Baguazhang, regardless of branch, is known for practicing with extremely large weapons. The Big Broadsword is the most iconic, yet often it is portrayed as the giant Oxtail Saber in modern schools. The famous Big Saber, in truth, is the military Pudao/Halberd of the Qing Dynasty. Yin Fu’s son Yin Yu Zhang represented large saber in his book ‘Practice Methods For Cleaving Saber Techniques’ in 1933. The cleaving saber in feudal times is attached to a wooden staff (true Big Saber) for patrol duties, allowing for versatility and longer reach. The westernization movement in the mid 19th century gave rise to the popularity of bayonets and refined pistols. Modernized/compact carry of the cleaving blade portion separate from the wooden staff became standard. The ‘Swimming Body’ style of Baguazhang caters directly to the Pudao/Halberd in conjunction with close-in wrestling tactics of Qing era bodyguards- it is unfortunate many have forgotten the original context. The Men Baozhen/ Xie Peiqi branch has always viewed the ‘Swimming Body’ method as a subsystem of the Yin Style Bagua Dragon System.
Contrary to popular opinion, the Interlinking/ Weaving routines of Baguazhang as popularized in mainstream and films, contain ‘wrestling with weapons integration’ and not pure empty-hand wrestling. Grappling and takedowns with the instrument in hand, are crucial in feudal melee- often against armed opponents. It is worth noting the forms/drilling methods of Qing-era wrestling are often distinct in aesthetics from the silky/ twisting/ turning style of Swimming Baguazhang.
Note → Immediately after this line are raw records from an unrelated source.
(* ===== verification/Studio.v ===== *)
(** * The studio's build quotas and pipeline steps

    [apps/studio/src].  [Quota] is [quota.ts]: the budget of a build, spent by reserving the worst case of a
    model call and settling its actual usage, and the other limits of a build.  [Pipeline] has the steps of
    [pipeline.ts] that spend them: creating a build, calling a model, the mandatory simulation pass and the
    repair loop.

    A table is the list of its rows in the order of insertion, an automatic id the row's number, and a
    transaction one operation; the creation time of a build is the moment its text denotes.  What a model, a
    test suite or a clock answers is an input. *)

From S2P Require Import Prelude.
From stdpp Require Import list.
Local Open Scope Z_scope.

Module Quota.

Record StudioQuotaPolicy := {
  newBuildsPerRollingDay : option Z;
  concurrentBuilds : Z;
  modelRequestsPerBuild : Z;
  inputTokensPerBuild : Z;
  outputTokensPerBuild : Z;
  autoRepairLoops : Z;
  userRequestedSimulationsPerBuild : Z;
  maxMandatorySimulationsPerPass : Z;
  maxMandatoryPassesPerBuild : Z;
  sandboxWallClockMs : Z;
  generatedFiles : Z;
  exportBytes : Z;
  reservedOutputTokensPerRequest : Z;
  buildCreationCooldownMs : Z;
  promptInteractionsPerMinute : Z
}.

Definition STANDARD_QUOTA : StudioQuotaPolicy :=
  {| newBuildsPerRollingDay := None; concurrentBuilds := 1; modelRequestsPerBuild := 60; inputTokensPerBuild := 600000;
     outputTokensPerBuild := 100000; autoRepairLoops := 3; userRequestedSimulationsPerBuild := 20;
     maxMandatorySimulationsPerPass := 200; maxMandatoryPassesPerBuild := 8; sandboxWallClockMs := 30 * 60 * 1000;
     generatedFiles := 250; exportBytes := 100 * 1024 * 1024; reservedOutputTokensPerRequest := 4000;
     buildCreationCooldownMs := 30000; promptInteractionsPerMinute := 10 |}.

Inductive QuotaKind :=
| MODEL_REQUESTS | INPUT_TOKENS | OUTPUT_TOKENS | REPAIR_LOOPS | USER_SIMULATIONS | MANDATORY_SIMULATION_CEILING
| MANDATORY_PASS_CEILING | SANDBOX_WALL_CLOCK | GENERATED_FILES | NEW_BUILDS | CONCURRENT_BUILDS | EXPORT_SIZE.

Record QuotaExceededError := { kind : QuotaKind; used : Z; limit : Z }.
Definition exceeded (k : QuotaKind) (u l : Z) : QuotaExceededError := {| kind := k; used := u; limit := l |}.

(** ** The tables *)

Inductive ReservationState := HELD | SETTLED | RELEASED.
#[export] Instance ReservationState_eq_dec : EqDecision ReservationState.
Proof. solve_decision. Defined.
Inductive SimulationClass := MANDATORY_SECURITY | ADAPTER_REGRESSION | USER_REQUESTED.
#[export] Instance SimulationClass_eq_dec : EqDecision SimulationClass.
Proof. solve_decision. Defined.

Record Build := {
  b_id : string; b_user : string; b_status : string; b_createdAt : Z; b_repairCycles : Z; b_idempotencyKey : option string
}.
Record Usage := { requests : Z; inputTokens : Z; outputTokens : Z }.
Record UsageRow := { u_build : string; u_usage : Usage }.
Record Reservation := { r_build : string; r_input : Z; r_output : Z; r_state : ReservationState }.
Record SimulationRow := { s_build : string; s_class : SimulationClass; s_pass : string }.
Record ArtifactRow := { f_build : string; f_revision : Z; f_path : string }.

Record DB := {
  builds : list Build;
  usage : list UsageRow;
  reservations : list Reservation;
  simulations : list SimulationRow;
  artifacts : list ArtifactRow
}.
Definition emptyDB : DB := {| builds := []; usage := []; reservations := []; simulations := []; artifacts := [] |}.

Definition withBuilds (l : list Build) (d : DB) : DB :=
  {| builds := l; usage := usage d; reservations := reservations d; simulations := simulations d; artifacts := artifacts d |}.
Definition withUsage (l : list UsageRow) (d : DB) : DB :=
  {| builds := builds d; usage := l; reservations := reservations d; simulations := simulations d; artifacts := artifacts d |}.
Definition withReservations (l : list Reservation) (d : DB) : DB :=
  {| builds := builds d; usage := usage d; reservations := l; simulations := simulations d; artifacts := artifacts d |}.
Definition withSimulations (l : list SimulationRow) (d : DB) : DB :=
  {| builds := builds d; usage := usage d; reservations := reservations d; simulations := l; artifacts := artifacts d |}.

(** [COUNT] and [SUM] over the rows a [WHERE] selects. *)
Definition countWhere {A : Type} (p : A -> bool) (l : list A) : Z := Z.of_nat (length (List.filter p l)).
Definition sum (l : list Z) : Z := foldr Z.add 0 l.
Definition sumWhere {A : Type} (p : A -> bool) (f : A -> Z) (l : list A) : Z := sum (map f (List.filter p l)).

(** ** Creating a build *)

Definition ACTIVE : list string := ["RUNNING"; "AWAITING_APPROVAL"; "PAUSED"].
Definition charged (d : DB) (b : Build) : bool :=
  some (fun u => streq (u_build u) (b_id b)) (usage d) ||
  some (fun r => streq (r_build r) (b_id b) && negb (bool_decide (r_state r = RELEASED))) (reservations d) ||
  includes (ACTIVE ++ ["COMPLETED"]) (b_status b).

Definition recentBuilds (d : DB) (user : string) (now : Z) : Z :=
  countWhere (fun b => streq (b_user b) user && (now - 24 * 60 * 60 * 1000 <=? b_createdAt b) && charged d b) (builds d).
Definition activeBuilds (d : DB) (user : string) : Z :=
  countWhere (fun b => streq (b_user b) user && includes ACTIVE (b_status b)) (builds d).

Section policy.
Context (p : StudioQuotaPolicy).

Definition assertCanCreateBuild (d : DB) (user : string) (now : Z) : result QuotaExceededError unit :=
  let recent := recentBuilds d user now in
  let* _ := match newBuildsPerRollingDay p with
            | Some l => throw exceeded NEW_BUILDS recent l when l <=? recent ;; Ok tt
            | None => Ok tt
            end in
  let active := activeBuilds d user in
  throw exceeded CONCURRENT_BUILDS active (concurrentBuilds p) when concurrentBuilds p <=? active ;; Ok tt.

(** ** Model spend *)

Definition heldBy (build : string) (r : Reservation) : bool := streq (r_build r) build && bool_decide (r_state r = HELD).
Definition usageOf (build : string) (u : UsageRow) : bool := streq (u_build u) build.

(** Settled usage and what is currently held. *)
Definition totals (d : DB) (build : string) : Usage :=
  {| requests := sumWhere (usageOf build) (fun u => requests (u_usage u)) (usage d) + countWhere (heldBy build) (reservations d);
     inputTokens := sumWhere (usageOf build) (fun u => inputTokens (u_usage u)) (usage d) +
                    sumWhere (heldBy build) r_input (reservations d);
     outputTokens := sumWhere (usageOf build) (fun u => outputTokens (u_usage u)) (usage d) +
                     sumWhere (heldBy build) r_output (reservations d) |}.

(** The row number of the reservation, from 0. *)
Definition reserve (d : DB) (build : string) (estimatedInputTokens : Z) : result QuotaExceededError (nat * DB) :=
  let reserveOut := reservedOutputTokensPerRequest p in
  let t := totals d build in
  throw exceeded MODEL_REQUESTS (requests t) (modelRequestsPerBuild p) when modelRequestsPerBuild p <? requests t + 1 ;;
  throw exceeded INPUT_TOKENS (inputTokens t) (inputTokensPerBuild p)
    when inputTokensPerBuild p <? inputTokens t + estimatedInputTokens ;;
  throw exceeded OUTPUT_TOKENS (outputTokens t) (outputTokensPerBuild p)
    when outputTokensPerBuild p <? outputTokens t + reserveOut ;;
  Ok (length (reservations d),
      withReservations (reservations d ++ [{| r_build := build; r_input := estimatedInputTokens; r_output := reserveOut;
                                              r_state := HELD |}]) d).

Definition setState (s : ReservationState) (r : Reservation) : Reservation :=
  {| r_build := r_build r; r_input := r_input r; r_output := r_output r; r_state := s |}.
Definition updateState (id : nat) (s : ReservationState) (d : DB) : DB :=
  withReservations (alter (setState s) id (reservations d)) d.

Definition settle (id : nat) (build : string) (u : Usage) (d : DB) : DB :=
  let d' := updateState id SETTLED d in withUsage (usage d' ++ [{| u_build := build; u_usage := u |}]) d'.

Definition release (id : nat) (d : DB) : DB := updateState id RELEASED d.

(** ** Other budgets *)

Definition mandatoryOf (build : string) (s : SimulationRow) : bool :=
  streq (s_build s) build && negb (bool_decide (s_class s = USER_REQUESTED)).
(** [COUNT(DISTINCT pass_id)]. *)
Definition passesOf (d : DB) (build : string) : Z :=
  Z.of_nat (length (remove_dups (map s_pass (List.filter (mandatoryOf build) (simulations d))))).

Definition assertCanSimulate (d : DB) (build : string) (cls : SimulationClass) : result QuotaExceededError unit :=
  if bool_decide (cls = USER_REQUESTED) then
    let n := countWhere (fun s => streq (s_build s) build && bool_decide (s_class s = USER_REQUESTED)) (simulations d) in
    throw exceeded USER_SIMULATIONS n (userRequestedSimulationsPerBuild p) when userRequestedSimulationsPerBuild p <=? n ;;
    Ok tt
  else
    let n := passesOf d build in
    throw exceeded MANDATORY_PASS_CEILING n (maxMandatoryPassesPerBuild p) when maxMandatoryPassesPerBuild p <? n ;;
    Ok tt.

Definition assertMandatoryPassSize (planned : Z) : result QuotaExceededError unit :=
  throw exceeded MANDATORY_SIMULATION_CEILING planned (maxMandatorySimulationsPerPass p)
    when maxMandatorySimulationsPerPass p <? planned ;; Ok tt.

Definition findBuild (d : DB) (build : string) : option Build := List.find (fun b => streq (b_id b) build) (builds d).

Definition assertCanRepair (d : DB) (build : string) : result QuotaExceededError unit :=
  let n := match findBuild d build with Some b => b_repairCycles b | None => 0 end in
  throw exceeded REPAIR_LOOPS n (autoRepairLoops p) when autoRepairLoops p <=? n ;; Ok tt.

Definition assertCanWriteFile (d : DB) (build : string) (revision : Z) : result QuotaExceededError unit :=
  let n := countWhere (fun f => streq (f_build f) build && (f_revision f =? revision)) (artifacts d) in
  throw exceeded GENERATED_FILES n (generatedFiles p) when generatedFiles p <=? n ;; Ok tt.

Definition assertSandboxWithinWallClock (startedAt now : Z) : result QuotaExceededError unit :=
  throw exceeded SANDBOX_WALL_CLOCK (now - startedAt) (sandboxWallClockMs p) when sandboxWallClockMs p <? now - startedAt ;; Ok tt.

End policy.

(** ** What a build has spent *)

(** The operations of the spending tables, whoever performs them. *)
Inductive SpendOp :=
| Reserve (build : string) (estimatedInputTokens : Z)
| Settle (id : nat) (build : string) (u : Usage)
| Release (id : nat).

Definition spendOp (p : StudioQuotaPolicy) (d : DB) (o : SpendOp) : DB :=
  match o with
  | Reserve b e => match reserve p d b e with Ok (_, d') => d' | Err _ => d end
  | Settle id b u => settle id b u d
  | Release id => release id d
  end.

(** One measure of spending: what a settled call counts and what a reservation holds. *)
Record Measure := { m_used : Usage -> Z; m_held : Reservation -> Z; m_total : Usage -> Z; m_limit : StudioQuotaPolicy -> Z }.
Definition byRequests : Measure := {| m_used := requests; m_held := fun _ => 1; m_total := requests; m_limit := modelRequestsPerBuild |}.
Definition byInput : Measure := {| m_used := inputTokens; m_held := r_input; m_total := inputTokens; m_limit := inputTokensPerBuild |}.
Definition byOutput : Measure := {| m_used := outputTokens; m_held := r_output; m_total := outputTokens; m_limit := outputTokensPerBuild |}.
Definition measures : list Measure := [byRequests; byInput; byOutput].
In modern Baguazhang schools, the Giant Sword and Saber is often emphasized, regardless of branch or styles. In fact, many instructors today regard the sword as the soul of Baguazhang structures, in feudal times… While this theory certainly has merit, Feudal Academia is not here to play guessing games. 10 out of 10 Chinese scholars agree that the cold weapon technology of the Qing Dynasty is inherited directly from the Ming. IRFS provides clear documentation, tracking the longsword foundation to Yu Dazhao in the era of General Qijiguang. Yu Dazhao wrote a book called “The Sword Classic”: the techniques illustrated include the iconic T-step/shape footwork entries of triangular point-stepping, describes the sword method as ‘running water’, a continuous striking which ‘flows with the force’, demonstrates ‘reversing the body’ and ‘heaven and earth’ usage of the longsword… last and most importantly, THE SWORD CLASSIC IS A BOOK ABOUT STICKS [aka polearms] FOR PIKEMAN OF THE ARMY!!
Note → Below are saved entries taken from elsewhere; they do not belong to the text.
(** ** The decision of a typed policy *)

Lemma stringList_listedLower v l x : stringList v = Some l -> listedLower v x = Ok (includes (map to_lower l) (to_lower x)).
Proof. unfold stringList, listedLower. destruct (textList v) as [us|]; [|done]. cbn [mbind option_bind]. by intros ->. Qed.

Lemma stringList_listed v l x : stringList v = Some l -> listed v x = Ok (includes l x).
Proof.
  unfold stringList. destruct v as [| | | | |vs|]; try done. cbn [textList]. intros (us & H%mapM_Some & H'%mapM_Some)%bind_Some.
  cbn [listed]. f_equal. apply eq_true_iff_eq. rewrite some_true, includes_true. split.
  - intros (y & Hy & E). destruct y; try done. apply bool_decide_eq_true in E as ->.
    apply list_elem_of_lookup in Hy as [i Hi]. destruct (Forall2_lookup_l _ _ _ _ _ H Hi) as (u & Hu & [= <-]).
    destruct (Forall2_lookup_l _ _ _ _ _ H' Hu) as (s & Hs & E). rewrite narrow_units in E. injection E as <-.
    by eapply list_elem_of_lookup_2.
  - intros Hx. apply list_elem_of_lookup in Hx as [i Hi]. destruct (Forall2_lookup_r _ _ _ _ _ H' Hi) as (u & Hu & E).
    destruct (Forall2_lookup_r _ _ _ _ _ H Hu) as (y & Hy & E').
    exists y. split; [by eapply list_elem_of_lookup_2|]. destruct y; try done. injection E' as ->.
    apply bool_decide_eq_true. by apply narrow_Some.
Qed.

Lemma includes_self {A : Type} `{EqDecision A} (x : A) : includes [x] x = true.
Proof. apply includes_true. left. Qed.

(** The list guards of [evaluatePolicy] see the lists only through their tests. *)
Lemma evaluatePolicy_lists req P ctx n : enabled P = true -> malformed ctx = false -> stale ctx n = false ->
  evaluatePolicy req P ctx n =
    if negb (includes (map to_lower (authorizedAgentIdentityHashes P)) (to_lower (agentIdentityHash req)))
    then decide_as DENY DENY_AGENT_NOT_AUTHORIZED HIGH 0
    else if negb (includes (allowedActionKinds P) (actionKind req)) then decide_as DENY DENY_ACTION_NOT_ALLOWED HIGH 0
    else if negb (includes (map to_lower (allowedTargets P)) (to_lower (target req)))
    then decide_as DENY DENY_TARGET_NOT_ALLOWED HIGH 0
    else evaluatePolicy req (withLists [actionKind req] [target req] [agentIdentityHash req] P) ctx n.
Proof.
  intros He Hm Hs. unfold evaluatePolicy. cbn [enabled withLists authorizedAgentIdentityHashes allowedActionKinds allowedTargets map].
  rewrite He, Hm, Hs, !includes_self. cbn [negb].
  destruct (includes (map _ (authorizedAgentIdentityHashes P)) _); [|done]. cbn [negb].
  destruct (includes (allowedActionKinds P) _); [|done]. cbn [negb].
  by destruct (includes (map _ (allowedTargets P)) _).
Qed.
Cheng Ting Hua is Cheng Yougong’s uncle- Cheng Yougong trained and worked as a shop assistant in Cheng Tinghua’s eyeglasses shop. Contrary to popular belief, many of the Cheng family served as elite instructors to the military (not qigong practice), including Cheng Youlong and Cheng Yougong. Cheng Yougong was the Baguazhang instructor of Zhang Xueliang (son of Zhang Zhuolin who Gong Baotian defended) and many Bajiquan fighters in the early 20th century. Hou Diange, the chief bodyguard of Emperor Puyi has a strong bond with the Cheng family. Cheng Yougong met Huo Diange during service in the late 1920s and frequently exchanged Baguazhang /Bajiquan knowledge. Cheng Qingxun learned Bajiquan from Huo (Yougong’s nephew) and still called Huo Diange “Huo Shishu” (Hou Uncle), well into the late 20th century.
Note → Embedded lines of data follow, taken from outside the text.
(* ===== verification/Blueprint.v ===== *)
(** * The agent blueprint

    [packages/studio-blueprint/src]: the document a design is reviewed as ([unknown.ts], Module [Unknown];
    [schema.ts], Module [Schema]), the deterministic checks that decide whether it may be built
    ([validator.ts], Module [Validator]), the security score ([score.ts], Module [Score]) and the picture of
    the architecture ([graph.ts], Module [Graph]).

    A document has the shape of its schema: [schemaOk] is what the schema checks beyond that, and one issue
    stands for its parse errors.  Fields the schema pins to a literal are kept where the code reads them.
    An issue is its code, severity and path, as in [Org.Validator], which shares the lemmas; message and
    remediation texts are not modelled. *)

From S2P Require Import Prelude Regex Json Scanner Policy Network Org Adapters.
From stdpp Require Import pretty sorting.
From Stdlib Require Import Ascii.
Local Open Scope Z_scope.

Module Unknown.

Inductive BuildPhase := BUILD | DEPLOY.
#[export] Instance BuildPhase_eq_dec : EqDecision BuildPhase.
Proof. solve_decision. Defined.
Definition phaseText (p : BuildPhase) : string := match p with BUILD => "BUILD" | DEPLOY => "DEPLOY" end.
The golden ratio is a proportional relationship of numbers- dividing a line into two parts. The ratio of the long line to the short part is equal to the ratio of the whole line to the long section. The numerical ratio is 1.618 : 1 or 1: 0.618, which definition is that the square of the long segment is equal to the product of the full length and the short segment. As early as the sixth century BC, the Greek mathematician Pythagoras revealed there was a harmonious beauty in this segmentation state. Refined strategy in Baguazhang training is governed by the principle of the circle and square. Feudal structures developed during the formation of new movement patterns- enhance martial geometry according to the most perfect proportions of human body mechanics.
Cheng style Baguazhang specializes in close-in wrestling and joint locks- the whole body generates smooth coiling and uncoiling actions, utilizing palm techniques and dynamic footwork… Sure sounds similar to Yin Fu’s smooth and graceful FEUDAL SHAOLIN polearm strategy for Qing Imperial Guards. According to scholars and this pic, it does appear the Pudao/Horse knife is quite commonly utilized during AIRBENDING!!
Often in cinema, the Baguazhang presented is elegant and silky- with a larger diameter eight step circle. The popular Baguazhang movements employ the whole body with smooth coiling and uncoiling actions, utilizing palm techniques, dynamic footwork, and close-in wrestling. In feudal era, the larger circle radius is necessary for polearm-fu against multiple opponents- a characteristic strategy of Qing footsoldiers and militia. In modern times, there are raw lineages which maintain the polearm structures in the empty-hand routines… some more so than others. According to feudal Shaolin Armed Treatise, pure Yin/Cheng artifact of Interlinking Body methods without heavy modification in modern times- should indeed retain the polearm structures with transitions intact. Close-in wrestling integration, with the primary weapon dominant, is standard- and not the other way around. Pre- 1900s, unarmed pugilistic systems as portrayed in popular Baguazhang films would be viewed as an impractical self-defense system for urban applications.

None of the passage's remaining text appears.